For Aaron in particular, Uptown Provisions represents a “coming home” project for him. This pandemic, he explained, made him question what he wanted for his family and his future. It was the first time he had no work agenda. 

“I was doing all these amazing things in L. A., in Hollywood, so why not at home? And my community was hungry for things, for fresh concepts,” he said.

As a Whittier local who has lived in Uptown for over a decade and as someone who frequents my neighborhood’s restaurants and shops, I have seen many “new concept” shops come and go. A $14 cocktail, a $12 sandwich, a $6 jar of some random fruit preserves—all very hard sells in Whittier, which just welcomed an Amazon Fresh market, and the Uptown area, specifically, where cheap micheladas and Sysco-food abound. 

Sarah, Rio, and Aaron Melendrez. Photo by Erwin Recinos for L.A. TACO.
Sarah, Rio, and Aaron Melendrez. Photo by Erwin Recinos for L.A. TACO.

In our current pandemic era, it’s fair enough to say that Uptown Provisions might benefit from some of the larger forces and cultural shifts on their side right now that could sustain the Melendez’s homegrown dream of their very own “Ye Friendly Neighborhood Mom & Pop Food Shop” and deli. To be as inclusive as possible, Aaron tells L.A. TACO they have filed their application to be able to accept EBT as payment and is waiting to hear back. There are no plans to sell booze at this shop, but Aaron hopes to be able to offer booze in future markets. 

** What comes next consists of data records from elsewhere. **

(* ===== verification/Validate.v ===== *)
(** One iteration of the try-commit unit: all stages are validated in order, then
    everything that has to be committed is sent to the commit unit. *)
From S2P Require Import Prelude Machine Strategy Pages SwQueue Packet State Communicate Malloc Separation Speculation Prediction Units Messages Commit TryCommit.
From stdpp Require Import strings.
#[local] Open Scope Z_scope.

(** ** All stages *)

(** The input of one stage, ended by an EOI packet. *)
Record stage_input (w : world) (c : chan) (b : inbox) : Prop := {
  si_box : inbox_ok w c b;
  si_eoi : carries (sh_pools (w_sh w)) (ib_end_ids b) (MEnd EOI) }.

(** The abstract validation of an iteration: the messages of the stages in
    order, against the memory of the unit. *)
Definition validate (g : strategy) (verdict : mem → bool) (box : Z → inbox) (stages : list Z) (m : mem) : option mem :=
  fold_opt (λ m i, fold_opt (check_msg g verdict i) (ib_msgs (box i)) m) stages m.

(** What is sent to the commit unit. *)
Definition validated (t : Z) (box : Z → inbox) (stages : list Z) : list msg :=
  stages ≫= λ i, List.filter (kept t) (ib_msgs (box i)) ++ [MEnd EOI].

Lemma stage_run t ns iter stage w buf term b :
  let c := ToTryCommit (wid_of_iter (e_strategy (w_env w)) iter stage) t in
  unit_ok w → stage_input w c b → NoDup (box_ids b) → lenZ buf + lenZ (box_ids b) ≤ PACKET_POOL_SIZE →
  match fold_opt (check_msg (e_strategy (w_env w)) (predictions_hold w) stage) (ib_msgs b) (p_mem (w_p w)) with
  | Some m' => ∃ w' buf', tc_stage t ns iter stage buf term w = Ok (TC buf' term true false) w' ∧
      stage_done w w' c (box_ids b) buf buf' (List.filter (kept t) (ib_msgs b) ++ [MEnd EOI]) m'
  | None => rejected w (tc_stage t ns iter stage buf term w)
  end.
Proof.
  intros c U [[B1 B2 B3 _] B4] Hnd Hlen.
  destruct (stage_rounds t ns iter stage (wid_of_iter (e_strategy (w_env w)) iter stage) c (ib_end_ids b) (ib_msgs b)
    ltac:(done) w (TC buf term false false) (ib_ids b) (ib_rest b) U B1 B2 B3 B4 Hnd Hlen eq_refl eq_refl) as (r & E & Hr).
  assert (tc_stage t ns iter stage buf term w = r) as ->; [|done].
  unfold tc_stage. unfold bind at 1, g_, gete, gets. eapply loop_with_enough; [exact E|].
  apply rounds_enough. apply chan_bound in B1. apply encodes_length in B2. apply carries_length in B4.
  unfold lenZ in *. rewrite !length_app in B1. lia.
Qed.

Record stages_done (t : Z) (src : Z → Z) (box : Z → inbox) (stages : list Z) (w w' : world)
    (buf buf' : list packet) (m' : mem) : Prop := {
  sg_proc : w_p w' = set_p_mem m' (w_p w);
  sg_env : w_env w' = w_env w;
  sg_rest : rest_of (w_sh w') = rest_of (w_sh w);
  sg_in i : i ∈ stages → chan_holds (w_sh w') (ToTryCommit (src i) t) (ib_rest (box i));
  sg_out d vs : (∀ i, i ∈ stages → d ≠ ToTryCommit (src i) t) → chan_holds (w_sh w) d vs → chan_holds (w_sh w') d vs;
  sg_len : lenZ buf' ≤ lenZ buf + lenZ (stages ≫= λ i, box_ids (box i));
  sg_buf ys : buffered (sh_pools (w_sh w)) buf ys → buffered (sh_pools (w_sh w')) buf' (ys ++ validated t box stages);
  sg_room o k : pool_room (sh_pools (w_sh w)) o k → pool_room (sh_pools (w_sh w')) o k }.

Lemma received_room w w' c ids o k : received w w' c ids →
  pool_room (sh_pools (w_sh w)) o k → pool_room (sh_pools (w_sh w')) o k.
Proof.
  intros R [Hok Hs Hf]. split; [by apply (rv_pools _ _ _ _ R)|done|]. intros e He.
  apply (rv_free _ _ _ _ R). rewrite (rv_next _ _ _ _ R). by apply Hf.
Qed.

Lemma stages_done_cons t src box s stages w w1 w' buf buf1 buf' m1 m' :
  (∀ i, i ∈ stages → src i ≠ src s) → chan_holds (w_sh w) (ToTryCommit (src s) t) (box_ids (box s) ++ ib_rest (box s)) →
  stage_done w w1 (ToTryCommit (src s) t) (box_ids (box s)) buf buf1 (List.filter (kept t) (ib_msgs (box s)) ++ [MEnd EOI]) m1 →
  stages_done t src box stages w1 w' buf1 buf' m' → stages_done t src box (s :: stages) w w' buf buf' m'.
Proof.
  intros Hne Hh [R1 M1 L1 B1] [P2 E2 S2 I2 O2 L2 B2 K2]. split.
  - destruct (received_proc _ _ _ _ R1) as [m0 M0]. by rewrite P2, M0.
  - rewrite E2. apply R1.
  - rewrite S2. apply R1.
  - intros i [->|Hi]%elem_of_cons; [|by apply I2]. apply O2; [|by apply (rv_queue _ _ _ _ R1)].
    intros j Hj. specialize (Hne j Hj). congruence.
  - intros d vs Hd H. apply O2; [intros i Hi; apply Hd, elem_of_cons; by right|].
    apply (rv_other _ _ _ _ R1); [apply Hd, elem_of_cons; by left|done].
  - cbn [mbind list_bind]. unfold lenZ in *. rewrite length_app. lia.
  - intros ys Hys. unfold validated. cbn [mbind list_bind]. rewrite app_assoc. by apply B2, B1.
  - intros o k Hr. apply K2. by eapply received_room.
Qed.

Lemma stages_run t ns iter src box stages : ∀ w buf term,
  unit_ok w → (∀ i, src i = wid_of_iter (e_strategy (w_env w)) iter i) →
  (∀ i, i ∈ stages → stage_input w (ToTryCommit (src i) t) (box i)) →
  (∀ i j, i ∈ stages → j ∈ stages → src i = src j → i = j) → NoDup stages →
  NoDup (stages ≫= λ i, box_ids (box i)) → lenZ buf + lenZ (stages ≫= λ i, box_ids (box i)) ≤ PACKET_POOL_SIZE →
  match validate (e_strategy (w_env w)) (predictions_hold w) box stages (p_mem (w_p w)) with
  | Some m' => ∃ w' buf', tc_stages t ns iter stages buf term w = Ok (Some (buf', term)) w' ∧
      stages_done t src box stages w w' buf buf' m'
  | None => rejected w (tc_stages t ns iter stages buf term w)
  end.
Proof.
  induction stages as [|s stages IH]; intros w buf term U Hsrc Hbox Hinj Hnds Hnd Hlen.
  { simpl. exists w, buf. split; [done|]. split; try done; [by rewrite set_p_mem_id|by intros i ?%elem_of_nil|
      unfold lenZ; simpl; lia|]. intros ys. unfold validated. simpl. by rewrite app_nil_r. }
  apply NoDup_cons in Hnds as [Hs Hnds]. cbn [mbind list_bind] in Hnd, Hlen.
  assert (lenZ (box_ids (box s) ++ (stages ≫= λ i, box_ids (box i))) =
    lenZ (box_ids (box s)) + lenZ (stages ≫= λ i, box_ids (box i))) as Hl by (unfold lenZ; rewrite length_app; lia).
  pose proof Hnd as (Hnd1 & _ & Hnd2)%NoDup_app. assert (0 ≤ lenZ (stages ≫= λ i, box_ids (box i))) by (unfold lenZ; lia).
  pose proof (Hbox s ltac:(apply elem_of_cons; by left)) as Bs.
  pose proof (stage_run t ns iter s w buf term (box s)) as H1. rewrite <-Hsrc in H1. specialize (H1 U Bs Hnd1 ltac:(lia)).
  unfold validate. cbn [fold_opt]. destruct (fold_opt _ (ib_msgs (box s)) _) as [m1|].
  2:{ cbn [tc_stages]. by apply rejected_bind. }
  destruct H1 as (w1 & buf1 & E1 & D1). pose proof (sd_recv _ _ _ _ _ _ _ _ D1) as R1.
  pose proof (sd_len _ _ _ _ _ _ _ _ D1) as L1. pose proof (sd_mem _ _ _ _ _ _ _ _ D1) as M1.
  pose proof (bo_holds _ _ _ (si_box _ _ _ Bs)) as Hh.
  assert (∀ i, i ∈ stages → src i ≠ src s) as Hne.
  { intros i Hi Heq. apply Hs. rewrite <-(Hinj i s); [done|apply elem_of_cons; by right|apply elem_of_cons; by left|done]. }
  cbn [tc_stages]. unfold bind. rewrite E1. cbn [tc_misspec tc_buf tc_terminated_iter].
  specialize (IH w1 buf1 term (received_unit_ok _ _ _ _ _ R1 Hh U)). rewrite (rv_env _ _ _ _ R1) in IH.
  specialize (IH Hsrc).
  assert (∀ m, validate (e_strategy (w_env w)) (predictions_hold w1) box stages m =
    validate (e_strategy (w_env w)) (predictions_hold w) box stages m) as Hv.
  { intros m. apply fold_opt_ext. intros m0 i. apply fold_opt_ext. intros m2 x. apply check_msg_ext. intros m3.
    by eapply predictions_received. }
  rewrite Hv, M1 in IH. fold (validate (e_strategy (w_env w)) (predictions_hold w) box stages m1).
  pose proof (received_agree _ _ _ _ _ R1 Hnd) as [Ha Hb].
  assert (∀ i, i ∈ stages → agree (box_ids (box i)) (sh_pools (w_sh w)) (sh_pools (w_sh w1))) as Hag.
  { intros i Hi. split; [|done]. intros o k Hk. apply Ha. apply list_elem_of_bind. eauto. }
  assert (∀ i, i ∈ stages → stage_input w1 (ToTryCommit (src i) t) (box i)) as Hbox1.
  { intros i Hi. destruct (Hbox i ltac:(apply elem_of_cons; by right)) as [C1 C2]. specialize (Hag i Hi). split.
    - eapply inbox_other; [exact R1|specialize (Hne i Hi); congruence|done|done].
    - destruct Hag as [A1 A2]. eapply carries_agree; [done|]. split; [|done]. intros o k Hk. apply A1, elem_of_app. by right. }
  specialize (IH Hbox1 ltac:(intros i j Hi Hj; apply Hinj; apply elem_of_cons; by right) Hnds Hnd2 ltac:(lia)).
  destruct (validate _ _ _ _ m1) as [m'|].
  - destruct IH as (w' & buf' & E' & D'). exists w', buf'. split; [done|]. by eapply stages_done_cons.
  - by eapply rejected_received.
Qed.
(* ===== verification/Control.v ===== *)
(** Processes and their life cycle: initialisation of the runtime
    ([smtx/smtx.cpp]), spawning and joining the worker processes
    ([control.cpp]).

    Scheduling calls ([sched_setaffinity], [sleep]) and the registration of signal
    handlers have no effect on the modelled state. *)
From S2P Require Import Prelude Machine Strategy Text ProcMaps SwQueue Packet State Communicate Malloc Separation Speculation Protection Prediction Units.
From stdpp Require Import strings.
#[local] Open Scope Z_scope.

(** The pages of [for (i = begin; i < bound; i += PAGE_SIZE)]. *)
Definition page_range (begin bound : Z) : list Z :=
  (λ k, begin + PAGE_SIZE * k) <$> seqZ 0 ((bound - begin + PAGE_SIZE - 1) / PAGE_SIZE).

(** [munmap(addr, len)]. *)
Definition munmap (addr len : Z) : W unit :=
  modp (λ p, set_p_prot (filter (λ '(a, _), ¬ (addr ≤ a < addr + len)) (p_prot p)) p).

(** ** [smtx/smtx.cpp] and the rest of [smtx/malloc.cpp] *)

(** A chunk and its metadata are unmapped. *)
Definition unmap_chunk (c : heap_chunk) : W unit :=
  let sz := u64 (hc_nextchunk c - hc_begin c) in
  munmap (hc_begin c) sz ;;;
  munmap (GET_SHADOW_OF (hc_begin c)) sz.

Definition ver_malloc_fini : W unit :=
  for_ (seqZ 0 MAX_WORKERS) (λ i,
    let! c := get_part (ver_part i) in unmap_chunk c) ;;;
  modp (set_ver_malloc_chunks ∅).

(** [separation_fini]; the freed sets and tables must not be used before the next
    [separation_init]. *)
Definition separation_fini (num_non_versioned_heaps num_versioned_heaps : Z) : W unit :=
  if (num_non_versioned_heaps =? 0) && (num_versioned_heaps =? 0) then ret tt else
  modsep (λ s, set_ver_stage_private_regions None (set_stage_private_regions None s)) ;;;
  modsep (λ s, set_ver_nrbw_regions None (set_nrbw_regions None (set_ver_ro_regions None
    (set_ro_regions None (set_ver_uc_regions None (set_uc_regions None s)))))) ;;;
  for_ (seqZ 0 num_non_versioned_heaps) (λ i, let! s := sep id in unmap_chunk (heap_at s i)) ;;;
  modsep (set_heaps ∅) ;;;
  when (negb (num_versioned_heaps =? 0))
    (for_ (seqZ 0 MAX_WORKERS) (λ i, for_ (seqZ 0 num_versioned_heaps) (λ j,
       let! s := sep id in unmap_chunk (ver_heap_at s i j))) ;;;
     modsep (set_versioned_heaps ∅)).

Definition lift {A} (r : stop + A) : W A := match r with inl why => halt why | inr a => ret a end.

(** The shadow of one page of globals. *)
Definition init_global (regions : list Region) (i : Z) : W unit :=
  if negb (doesExist regions i) then ret tt else
  let! ok := mmap_page (GET_SHADOW_OF i) in
  assert_ ok ;;;
  if isReadOnly regions i then ret tt
  else modp (λ p, set_shadow_globals (shadow_globals p ++ [GET_SHADOW_OF i]) p).

Definition init_stack_page (i : Z) : W unit :=
  let! ok := mmap_page (GET_SHADOW_OF i) in
  assert_ ok ;;;
  modp (λ p, set_shadow_stacks (shadow_stacks p ++ [GET_SHADOW_OF i]) p).

(** [__specpriv_init]; the addresses of the linker symbols [etext] and [end], and
    the contents of [/proc/self/maps]. *)
Definition init (etext end_ : Z) (maps : option (list str)) : W unit :=
  modp (λ p, set_heap_size_map ∅ (set_shadow_heaps [] (set_shadow_stacks [] (set_shadow_globals [] p)))) ;;;
  let! procmapsinfo := lift (ProcMapsInfo maps) in
  let heap_bound := ROUND_UP end_ PAGE_SIZE in
  let heap_begin := Z.land etext PAGE_MASK in
  for_ (page_range heap_begin heap_bound) (init_global procmapsinfo) ;;;
  let! stack_region := lift (getStackRegion procmapsinfo) in
  let stack_begin := Z.land stack_region.1 PAGE_MASK in
  let stack_bound := ROUND_UP stack_region.2 PAGE_SIZE in
  modp (set_stack_range (stack_begin, stack_bound)) ;;;
  for_ (page_range stack_begin stack_bound) init_stack_page ;;;
  ver_malloc_init.

(** [__specpriv_fini]. *)
Definition fini : W unit :=
  ver_malloc_fini ;;;
  let! globals := getp shadow_globals in
  for_ globals (λ shadow, munmap shadow PAGE_SIZE) ;;;
  modp (λ p, set_heap_size_map ∅ (set_shadow_stacks [] (set_shadow_heaps [] (set_shadow_globals [] p)))).

(** ** [control.cpp] *)

(** [fini_packets]: the pools of the workers are given up; the pool of the main
    process stays mapped. *)
Definition fini_packets (n_all_workers : Z) : W unit :=
  modpools (λ P, Pools (filter (λ '((o, _), _), ¬ (0 ≤ o < n_all_workers)) (pl_packets P)) ∅ (pl_commit_next P)
    (filter (λ '((o, _), _), ¬ (0 ≤ o < n_all_workers)) (pl_chunks P)) ∅).

(** [nprocessors] is the value of the environment variable. *)
Definition num_available_workers (nprocessors : option str) : W Z :=
  let! n := ctl num_available_workers_ in
  (if n =? -1 then
     match nprocessors with
     | Some s =>
         modctl (λ c, set_num_aux_workers 1 (set_num_procs (atoi s) c)) ;;;
         let! np := ctl num_procs in
         modctl (set_num_available_workers_ (if 0 <? i32 (np - 2) then i32 (np - 2) else 0))
     | None => modctl (set_num_available_workers_ 0)
     end
   else ret tt) ;;;
  ctl num_available_workers_.

Section processes.
(** What [fork] returns to this process when it is called for worker [wid]: zero
    in the new process. *)
Context (fork : Z → Z).

(** The loop over the workers: the new process initialises itself and leaves the
    loop, the old one goes on.  The process ids, which only [waitpid] uses, are
    not kept. *)
Fixpoint fork_workers (wids : list Z) (current_iter : Z) : W Z :=
  match wids with
  | [] => set_current_iter current_iter ;;; ret MAIN_PROCESS_WID
  | wid :: wids' =>
      if fork wid =? 0 then init_worker current_iter wid ;;; ret wid
      else fork_workers wids' current_iter
  end.

Definition spawn_workers (num_workers n_aux_workers current_iter : Z) : W Z :=
  modctl (set_num_active_workers num_workers) ;;;
  modctl (λ c, set_num_available_workers_ (i32 (num_available_workers_ c - num_workers)) c) ;;;
  set_try_commit_begin_ (u32 num_workers) ;;;
  let num_all_workers := u32 (num_workers + n_aux_workers) in
  fork_workers (seqZ 0 num_all_workers) current_iter.

(** [callback] is the function of the parallelised program that the workers run. *)
Definition spawn_workers_callback (nprocessors : option str) (current_iter : Z) (callback : W unit) : W Z :=
  let! me := my_worker_id in
  assert_ (me =? MAIN_PROCESS_WID) ;;;
  let! n := num_available_workers nprocessors in
  let num_workers := u32 n in
  let! n_aux := ctl num_aux_workers in
  init_queues num_workers (u32 n_aux) ;;;
  modsh (set_sh_pools (init_packets (u32 (num_workers + n_aux)))) ;;;
  let! g := getsh good_to_go in
  (match g with Some _ => modsh (set_good_to_go (Some 0)) | None => halt Fault end) ;;;
  let! id := spawn_workers (i32 num_workers) n_aux current_iter in
  if id =? MAIN_PROCESS_WID then ret id else
  (if id <? num_workers then callback
   else if id <? u32 (num_workers + n_aux) then try_commit
   else assert_ false) ;;;
  worker_finishes 0 ;;;
  assert_ false ;;;
  ret 0.
End processes.

Section join.
Context (others : Z → shared → shared) (exited : Z → Z → bool).

(** What [join_children] does after all workers have finished. *)
Definition join_cleanup : W Z :=
  reset_predictors ;;;
  let! active := ctl num_active_workers in
  let! n_aux := ctl num_aux_workers in
  fini_queues (u32 active) (u32 n_aux) ;;;
  fini_packets (u32 (active + n_aux)) ;;;
  reset_try_commit_begin ;;;
  modctl (λ c, set_num_available_workers_ (i32 (num_available_workers_ c + num_active_workers c)) c) ;;;
  modctl (set_num_active_workers 0) ;;;
  let! p := get_pcb in
  ret (if misspeculation_happened p =? 0 then exit_taken p else 0).

Definition join_children : W Z :=
  let! me := my_worker_id in
  assert_ (me =? MAIN_PROCESS_WID) ;;;
  let! active := ctl num_active_workers in
  let! n_aux := ctl num_aux_workers in
  commit others exited (u32 (u32 active + u32 n_aux)) ;;;
  join_cleanup.
End join.

(** ** [loopevent.cpp]: invocations *)

(** [frame] is the frame pointer of the caller. *)
Definition begin_invocation (nprocessors : option str) (frame : Z) : W Z :=
  modp (λ p, set_stack_range ((stack_range p).1, frame) p) ;;;
  reset_current_iter ;;;
  modpcb (λ p, set_last_committed_iteration (-1) (set_misspeculation_reason None
    (set_misspeculated_iteration (-1) (set_misspeculated_worker 0 (set_misspeculation_happened 0
      (set_exit_taken 0 p)))))) ;;;
  let! n := num_available_workers nprocessors in
  ret (u32 n).

Definition end_invocation : W Z :=
  let! p := get_pcb in
  destroy_pcb ;;;
  ret (exit_taken p).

There are plenty of cynics in town, people who may not want to pay $13 for a tuna sandwich, or who may not want to pay more for a loaf of bread made same-day by bakers down the freeway because it’s cheaper to go to Ralph’s or Costco.

So, what will be the secret to Uptown Provision’s staying power in Whittier?

“One way to bridge the gap between Whittier skeptics and a small local business offering something unique,” said Aaron Melendrez, “is to be clear about our message, our store’s mission. I want you to know who we are, what we offer, and why that tuna sandwich costs $13.” 

Sarah Melendrez, who previously worked as a registered dietician and in the natural products industry, offering hospitality and education about their merchandise are keys to building customer relationships and being a good neighbor. Part of this effort includes hosting community engagement activities, including classes, chef pop-ups, and in-store vendor product demonstrations.

“As a neighborhood store, we want to offer a place where a personalized shopping experience matters. You may not want to go stand in line at the big grocery store on a Sunday when you’re trying to go home and cook dinner for your family,” said she said. “Our core values include being friendly to everyone, to offer education, and treat everyone who walks through that door as a new relationship.” 

Uptown Provisions’ grand opening will be Tuesday, September 14. The store will be open from Tuesdays through Sundays, with Mondays closed for farmer’ market shopping and re-stocking.